→ WHAT THE TASK ASKS: Print the lines of the data, starting with the first, up to and including the line where "properties the specification" appears.

(Stored dataset items)
(** * tt-metal: host-side [Program] and device-side dispatch executor

    A shallow embedding of [tt_metal/impl/program.cpp] (kernel grouping,
    circular-buffer allocation, the compile gate) and of the command-queue
    dispatch kernel (buffer writes, program launch), followed by the
    properties the specification states about them.

    Conventions.
    - [u32]/[u64] values are integers in [Z]; every place where the C++
      arithmetic wraps is written with [wrap32]/[wrap64].
    - [std::map]/[std::unordered_map] keyed by a core coordinate is a [gmap];
      [kernel_by_id_], whose iteration order is visible, is an association
      list in the order of the visit, taken to be increasing key order (see
      [map_assign]).
    - A call that ends the computation ([log_fatal], a failed [TT_ASSERT] or
      [log_assert], an exception of the standard library, undefined
      behaviour) is a value of [failure] in the [result] monad. *)

From stdpp Require Import gmap list strings sorting.
From Stdlib Require Import ZArith Lia Ascii.

#[local] Open Scope Z_scope.
#[local] Set Warnings "-clear-no-such-hyp".

(* ===================================================================== *)
(** * Part I. Definitions                                                 *)
(* ===================================================================== *)

(** ** Failures and the [result] monad *)

Inductive failure : Type :=
  | Fatal              (* log_fatal, log_assert(false), TT_ASSERT(false) *)
  | OutOfRange         (* std::map::at on a missing key *)
  | BadOptionalAccess  (* std::optional::value on nullopt *)
  | Undefined.         (* undefined behaviour: back() of an empty vector,
                          a shift by the width of the type, an index past
                          the end of a bitset *)

Inductive result (A : Type) : Type :=
  | Ok (a : A)
  | Err (e : failure).
Arguments Ok {A} a.
Arguments Err {A} e.

#[global] Instance result_ret : MRet result := λ A a, Ok a.
#[global] Instance result_bind : MBind result :=
  λ A B f m, match m with Ok a => f a | Err e => Err e end.

Definition is_Ok {A} (r : result A) : Prop := ∃ a, r = Ok a.

(** Modelled from the spec: [log_fatal], [log_assert] and [TT_ASSERT] are
    macros of the logger and assert headers, which are not part of the
    sources read here.  Section 7 of the specification fixes what they do:
    every configuration error is fatal and ends the computation. *)
Definition log_fatal {A} : result A := Err Fatal.
Definition log_assert (cond : bool) : result unit :=
  if cond then Ok tt else Err Fatal.
Definition TT_ASSERT (cond : bool) : result unit :=
  if cond then Ok tt else Err Fatal.

(** A loop over a container whose body may fail: the first failure ends it. *)
Fixpoint foldlM {S A : Type} (f : S → A → result S) (l : list A) (s : S)
  : result S :=
  match l with
  | [] => Ok s
  | a :: l' => s' ← f s a; foldlM f l' s'
  end.

(** ** Machine integers *)

Definition wrap32 (z : Z) : Z := z mod 2 ^ 32.
Definition wrap64 (z : Z) : Z := z mod 2 ^ 64.
Definition is_u32 (z : Z) : Prop := 0 ≤ z < 2 ^ 32.
Definition is_u64 (z : Z) : Prop := 0 ≤ z < 2 ^ 64.

(** ** Geometry: [CoreCoord], [CoreRange], [CoreRangeSet] *)

(** A logical core coordinate [(x, y)].  Coordinates are [size_t] in the
    source; grid coordinates are far from [SIZE_MAX], so the counters of the
    [x]/[y] loops below never wrap and are natural numbers here. *)
Abbreviation CoreCoord := (nat * nat)%type.

Record CoreRange : Type := mkCoreRange {
  cr_start : CoreCoord;
  cr_end : CoreCoord;
}.

(** [CoreRangeSet::ranges()], in iteration order. *)
Abbreviation CoreRangeSet := (list CoreRange).

(** [for (x = start.x; x <= end.x; x++) for (y = start.y; y <= end.y; y++)] *)
Definition cores_of_range (r : CoreRange) : list CoreCoord :=
  x ← seq (cr_start r).1 (S (cr_end r).1 - (cr_start r).1)%nat;
  y ← seq (cr_start r).2 (S (cr_end r).2 - (cr_start r).2)%nat;
  [(x, y)].

(** [for (core_range : core_range_set.ranges()) for x ... for y ...] *)
Definition cores_of (crs : CoreRangeSet) : list CoreCoord :=
  r ← crs; cores_of_range r.

(** ** Constants of the host/device interface *)

(** [launch_msg_t] of dev_msgs.h, with the fields the sources name. *)
Record launch_msg_t : Type := mkLaunchMsg {
  kernel_group_id : Z;
  ncrisc_fw_size : Z;
  mode : Z;
  enable_brisc : bool;
  enable_ncrisc : bool;
  enable_triscs : bool;
  run : Z;
}.

(** The constants below come from headers that are not among the sources
    (hostdevcommon, dev_mem_map, dev_msgs, program.hpp); the model takes them
    as parameters.  [KernelGroup_launch_msg] is the value of the member
    [KernelGroup::launch_msg] when the body of [KernelGroup::KernelGroup()]
    starts: its declaration, and whatever initialises it, are in program.hpp
    and dev_msgs.h, so that nothing is assumed about it. *)
Class HostDevConstants : Type := {
  NUM_CIRCULAR_BUFFERS : Z;
  L1_UNRESERVED_BASE : Z;
  RUN_MSG_GO : Z;
  DISPATCH_MODE_DEV : Z;
  DEVICE_COMMAND_DATA_ADDR : Z;
  DISPATCH_MESSAGE_ADDR : Z;
  MAILBOX_ADDRESS_DEV_launch : Z;      (* GET_MAILBOX_ADDRESS_DEV(launch) *)
  launch_msg_addr : Z;                 (* (uint32_t)&launch_msg *)
  sizeof_launch_msg_t : Z;
  TT_METAL_DISPATCH_MAP_DUMP : bool;   (* the #ifdef of the dispatch kernel *)
  KernelGroup_launch_msg : launch_msg_t;
}.

(** ** [Program::CircularBufferAllocator] *)

(** [indices] is the [std::bitset<NUM_CIRCULAR_BUFFERS>] read as the integer
    of its bits ([to_ulong], for a bitset of at most 64 bits); [l1_regions]
    the vector of [[start, end)] pairs. *)
Record CircularBufferAllocator : Type := mkCBA {
  indices : Z;
  l1_regions : list (Z * Z);
}.

(** The value of the [int] expression [1 << index]; [None] where the shift is
    undefined (a count of 32 or more).  [1 << 31] is [INT_MIN]. *)
Definition int_shl1 (index : Z) : option Z :=
  if index <? 31 then Some (Z.shiftl 1 index)
  else if index =? 31 then Some (- 2 ^ 31)
  else None.

(** The usual arithmetic conversion of an [int] to [unsigned long]. *)
Definition to_unsigned_long (v : Z) : Z := v mod 2 ^ 64.

Section CircularBufferAllocator.
Context `{HostDevConstants}.

(** Modelled from the spec: the default member initialiser of [l1_regions]
    and [reset_available_addresses] live in program.hpp, which is not among
    the sources.  The occupied regions start "from a fixed reserved base", and
    a reset puts an allocator back in its pre-allocation state. *)
Definition initial_l1_regions : list (Z * Z) :=
  [(L1_UNRESERVED_BASE, L1_UNRESERVED_BASE)].

Definition default_allocator : CircularBufferAllocator :=
  {| indices := 0; l1_regions := initial_l1_regions |}.

Definition reset_available_addresses (a : CircularBufferAllocator)
  : CircularBufferAllocator :=
  {| indices := indices a; l1_regions := initial_l1_regions |}.

(** [Program::CircularBufferAllocator::add_index]. *)
Definition add_index (a : CircularBufferAllocator) (index : Z)
  : result CircularBufferAllocator :=
  if NUM_CIRCULAR_BUFFERS <? index then log_fatal
  else
    match int_shl1 index with
    | None => Err Undefined
    | Some bit =>
        if negb (Z.land (indices a) (to_unsigned_long bit) =? 0) then log_fatal
        else if index <? NUM_CIRCULAR_BUFFERS then
          (* this->indices[index] = 1 *)
          Ok {| indices := Z.lor (indices a) (Z.shiftl 1 index);
                l1_regions := l1_regions a |}
        else Err Undefined
    end.

(** [Program::CircularBufferAllocator::get_address_candidate]. *)
Definition get_address_candidate (a : CircularBufferAllocator) : result Z :=
  match last (l1_regions a) with
  | Some last_region => Ok last_region.2
  | None => Err Undefined
  end.

(** [Program::CircularBufferAllocator::mark_address]. *)
Definition mark_address (a : CircularBufferAllocator) (address size : Z)
  : result CircularBufferAllocator :=
  match last (l1_regions a) with
  | None => Err Undefined
  | Some last_region =>
      _ ← log_assert (last_region.2 <=? address);
      if address =? last_region.2 then
        Ok {| indices := indices a;
              l1_regions := removelast (l1_regions a)
                              ++ [(last_region.1, wrap64 (last_region.2 + size))] |}
      else
        Ok {| indices := indices a;
              l1_regions := l1_regions a ++ [(address, wrap64 (address + size))] |}
  end.

End CircularBufferAllocator.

→ RESPONSE AREA:
(** * tt-metal: host-side [Program] and device-side dispatch executor

    A shallow embedding of [tt_metal/impl/program.cpp] (kernel grouping,
    circular-buffer allocation, the compile gate) and of the command-queue
    dispatch kernel (buffer writes, program launch), followed by the
    properties the specification states about them.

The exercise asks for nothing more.